» **What the task asks**
Records follow. Copy every line with "unit".

(Saved data entries)
———
(** The SysMMUs of a domain: the one of an auxiliary domain, else its group's. *)
Definition on_domain (dom : Z) (c : Z -> M drvdata unit) : M world unit :=
  let! w := kget in
  match w_dom w !! dom with
  | None => kfault
  | Some d =>
      match sd_vm_sysmmu d, sd_group d with
      | Some i, _ => on_drv i (if_running (c (sd_vid d)))
      | None, Some g =>
          match w_groups w !! g with
          | Some l => for_group l (if_running (c 0))
          | None => kfault
          end
      | None, None => kret tt
      end
  end.

Definition samsung_sysmmu_flush_iotlb_all (dom : Z) : M world unit :=
  on_domain dom sysmmu_tlb_invalidate_all.

Definition samsung_sysmmu_iotlb_sync (dom gather_start gather_end : Z) : M world unit :=
  on_domain dom (fun vid => sysmmu_tlb_invalidate vid gather_start gather_end).

Definition samsung_sysmmu_runtime_suspend : M drvdata unit :=
  do! kmod (fun d => d <| dd_rpm_resume := false |>) in
  let! d := kget in
  if dd_attached_count d >? 0 then sysmmu_disable else kret tt.

Definition samsung_sysmmu_runtime_resume : M drvdata unit :=
  do! kmod (fun d => d <| dd_rpm_resume := true |>) in
  let! d := kget in
  if dd_attached_count d >? 0 then sysmmu_enable else kret tt.

(** System sleep: a device that is already suspended is left alone; otherwise the
    answer tells that it must be resumed. *)
Definition samsung_sysmmu_suspend (status_suspended : bool) : M drvdata bool :=
  if status_suspended then kret false
  else do! samsung_sysmmu_runtime_suspend in kret true.

Definition samsung_sysmmu_resume (status_suspended : bool) : M drvdata unit :=
  if status_suspended then kret tt else samsung_sysmmu_runtime_resume.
———
» **Answer for the task**
Definition on_domain (dom : Z) (c : Z -> M drvdata unit) : M world unit :=
Definition samsung_sysmmu_flush_iotlb_all (dom : Z) : M world unit :=
Definition samsung_sysmmu_iotlb_sync (dom gather_start gather_end : Z) : M world unit :=
Definition samsung_sysmmu_runtime_suspend : M drvdata unit :=
Definition samsung_sysmmu_runtime_resume : M drvdata unit :=
Definition samsung_sysmmu_resume (status_suspended : bool) : M drvdata unit :=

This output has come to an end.